14 Cows for America by Carmen Agra Deedy
In the wake of the 9/11 attacks, a small Maasai village in Kenya blessed and offered 14 cows to America as a symbol of their heartache for our nation's losses. "Because there is no nation so powerful it cannot be wounded, nor a people so small they cannot offer mighty comfort." Lush in its illustrations and gentle in its telling, this work manages to frame the 9/11 attacks as an opportunity for sharing emotions and building community. 

Fireboat: The Heroic Adventures of the John J. Harvey by Maira Kalman
This cute book - and it is very cute, with bright illustrations and a cheerful, adventurous voice - tells the true story of the fleet of ships, yachts, and boats that convened at the southern tip of Manhattan to transport the thousands and thousands stranded there in the wake of the Twin Towers' collapse. Its star is a feisty little fireboat, the John J. Harvey. Built in 1931 and retired in 1995, the Harvey was indeed brought out of retirement to help chivvy people to safety on that day in 2001. This book does recount the events of 9/11 more succinctly and graphically than the previous book I mentioned, but that's to be expected within the context of the story, which tells the history of the fireboat, lingering  on the bravery of those who manned it and on its specific contributions during World War II. Personally, I wouldn't use it as the first introduction to 9/11 to children due to the level of specificity and a tendency, as I see it, to make 9/11 seem a bit more exciting than terrible.  But it does provide general details of the attacks when you're ready to share those with your little people and keeps things moving along in an upbeat and very engaging manner. Fantastic illustrations, too!

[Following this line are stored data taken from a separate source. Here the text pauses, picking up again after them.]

Lemma sort_terminates_witness :
  exists s', step 2 (elements_per_thread 4 2) (initial [4; 3; 2; 1]) s'.
Proof.
  destruct (sort_terminates 2 [4; 3; 2; 1] (initial [4; 3; 2; 1]) 0) as [_ [Hm|Hs]].
  - unfold is_int, INT_MAX, INT_MIN. repeat constructor; lia.
  - vm_compute. discriminate.
  - vm_compute. lia.
  - lia.
  - constructor.
  - discriminate Hm.
  - exact Hs.
Defined.

(** ** When a slice is empty *)

Section Empty.
Context (n per : nat) (v : list Z).

(** Threads created by the loop among the first [k]. *)
Definition created (k : nat) : nat :=
  length (filter (fun i => 0 < thread_count per (length v) i) (seq 0 k)).

Lemma created_S k :
  created (S k) =
  (created k + if decide (0 < thread_count per (length v) k)%Z then 1 else 0)%nat.
Proof.
  unfold created. rewrite seq_S, filter_app, length_app. simpl. f_equal.
  rewrite filter_cons, filter_nil. by case_decide.
Qed.

Lemma created_le k : (created k <= k)%nat.
Proof.
  unfold created. etrans; [apply length_filter|]. by rewrite length_seq.
Qed.

Lemma created_lt i : (i < n)%nat -> thread_count per (length v) i = 0 -> (created n < n)%nat.
Proof.
  intros Hi H0. induction n as [|m IH]; [lia|]. rewrite created_S.
  destruct (decide (i = m)) as [->|].
  - rewrite H0, decide_False by lia. pose proof (created_le m). lia.
  - specialize (IH ltac:(lia)). case_decide; lia.
Qed.

Record stuck_inv (s : sorter) : Prop := {
  stuck_length : length (vec s) = length v;
  stuck_next : (next s <= n)%nat;
  stuck_arrived :
    (arrived s + length (running s) = created (next s) + Nat.b2n (main_waits s))%nat;
  stuck_main : main_waits s = true -> next s = n;
  stuck_released : released s = false;
}.

Lemma stuck_step s s' : (created n < n)%nat -> stuck_inv s -> step n per s s' -> stuck_inv s'.
Proof.
  intros Hlt [Hl Hn Ha Hm Hr] Hst.
  destruct Hst as [s Hs Hc|s Hs Hc|s l1 i l2 count Hrun Hc Hin|s Hs Hw|s Hs _|s Hs _]; simpl in *.
  - rewrite Hl in Hc. destruct (main_waits s); [specialize (Hm eq_refl); lia|].
    split; simpl; try done. rewrite created_S, decide_True, length_app by done. simpl in *. lia.
  - rewrite Hl in Hc. destruct (main_waits s); [specialize (Hm eq_refl); lia|].
    split; simpl; try done. rewrite created_S, decide_False by lia. simpl in *. lia.
  - split; simpl; try done; [by rewrite length_sort_range|].
    rewrite Hrun, length_app in Ha. simpl in Ha. rewrite length_app. lia.
  - split; simpl; try done. rewrite Hw in Ha. simpl in Ha. lia.
  - assert (created (next s) <= created n)%nat.
    { unfold created. replace n with (next s + (n - next s))%nat by lia.
      rewrite seq_app, filter_app, length_app. lia. }
    destruct (main_waits s); simpl in Ha; lia.
  - congruence.
Qed.
Lemma daemonize_child_spec p0 p cmd :
  (forall fd, fd ∈ fds (kern p) -> 0 <= fd < descriptor_limit (kern p0)) ->
  descriptor_limit (kern p0) <= 2147483648 -> console p = console p0 ->
  a_umask (attrs_of (kern p)) = 0 ->
  wp (daemonize_child cmd (hard_limit (kern p0))) (daemonize_post p0) p.
Proof.
  intros Hfds Hlim Hc Hu.
  assert (Hsid : exists e w1, fds w1 = fds (kern p) /\ a_umask (attrs_of w1) = 0 /\
    forall B (k : M W B) Q, wp k Q (Proc e (log_to_stderr p) (console p) w1) ->
                            wp (syscall_int k_setsid ;; k) Q p).
  { destruct (k_setsid (kern p)) as [[sid|e] w1] eqn:E;
      destruct (setsid_law _ _ _ E) as (Hf & _ & Hu1 & _); rewrite Hu in Hu1.
    - exists (errno p), w1. split_and!; [done..|]. intros B k Q Hk.
      apply wp_bind_ret, returns_syscall_int; intros * E'; rewrite E in E'; by simplify_eq.
    - exists e, w1. split_and!; [done..|]. intros B k Q Hk.
      apply wp_bind_ret, returns_syscall_int; intros * E'; rewrite E in E'; by simplify_eq. }
  destruct Hsid as (e1 & w1 & Hf1 & Hu1 & Hsid). unfold daemonize_child. apply Hsid. clear Hsid.
  apply wp_bind_ret, returns_syscall_unit; simpl; intros * E2;
    destruct (sigignore_law _ _ _ _ E2) as (Hf2 & _ & Ha2); [|wstep; simpl; rewrite Hc; eauto].
  destruct (Ha2 eq_refl) as (Hu2 & _ & Hi2).
  apply wp_bind_ret, returns_syscall_int; simpl; intros pid w3 E3;
    destruct (fork_law _ _ _ E3) as (Hf3 & _ & Ha3); [|wstep; simpl; rewrite Hc; eauto].
  destruct (Z.ltb_spec pid 0); [wstep; simpl; rewrite Hc; eauto|].
  destruct (Z.eqb_spec pid 0) as [->|]; [|simpl; by wstep]. specialize (Ha3 eq_refl). simpl.
  apply wp_bind_ret, returns_syscall_unit; simpl; intros * E4;
    destruct (chdir_law _ _ _ _ E4) as (Hf4 & _ & Ha4); [|wstep; simpl; rewrite Hc; eauto].
  specialize (Ha4 eq_refl). fold (descriptor_limit (kern p0)).
  assert (0 <= descriptor_limit (kern p0) \/ forall x, x ∉ fds (kern p)) as Hnn.
  { destruct (decide (0 <= descriptor_limit (kern p0))); [by left|right].
    intros x Hx%Hfds. lia. }
  apply wp_bind_ret. eapply returns_mono; [apply close_from_spec; lia|]. simpl.
  intros _ p5 (Ha5 & _ & Hc5 & Hx5). apply open_null_spec.
  - intros x Hx. apply Hx5 in Hx as [Hx Hn]. rewrite Hf4, Hf3, Hf2, Hf1 in Hx.
    destruct Hnn as [Hnn|Hnn]; [|by eapply Hnn]. apply Hfds in Hx. lia.
  - congruence.
  - rewrite Ha5, Ha4. simpl. rewrite Ha3. simpl. rewrite Hu2, Hi2. split_and!; [congruence|done| |done].
    apply elem_of_union_l, elem_of_singleton. done.
Qed.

The Man Who Walked Between the Towers by Mordecai Gerstein
I'll end with my favorite introduction to the events of 9/11, which really isn't much of an introduction at all. As a matter of fact, the only reference to the attacks is an evocative drawing and simple sentence: "The towers are gone now..." But this tells the story of the building of the Twin Towers and the extraordinary actions of French aerialist Philippe Petit, who snuck to the top of the towers in 1974, while they were still under construction, managed to sling a cable between them, and, as the sun rose on a gorgeous NYC morning, spent an hour walking, dancing, and playing on that tightrope  - without harnesses, and without apologies. The best part? The judge who heard his case gave him the sentence of providing a free show to the people of New York, and so he did. A story that celebrates the beauty of New York, the audacity of innovation and artistry, and the indomitable nature of the human spirit. I think it's a perfect introduction. Ironically, it's the only book I don't have in the stack pictured below, because we read it so many times when the kids were little that it was grubbily loved to pieces. Guess I need a new one.

I hope this post inspires you to read about 9/11 and discuss it with your friends, family, and, especially, the young people in your life.  We continue to shape the legacy of that terrible day, and we can shape it with love or weaponize it with hate. It's up to us.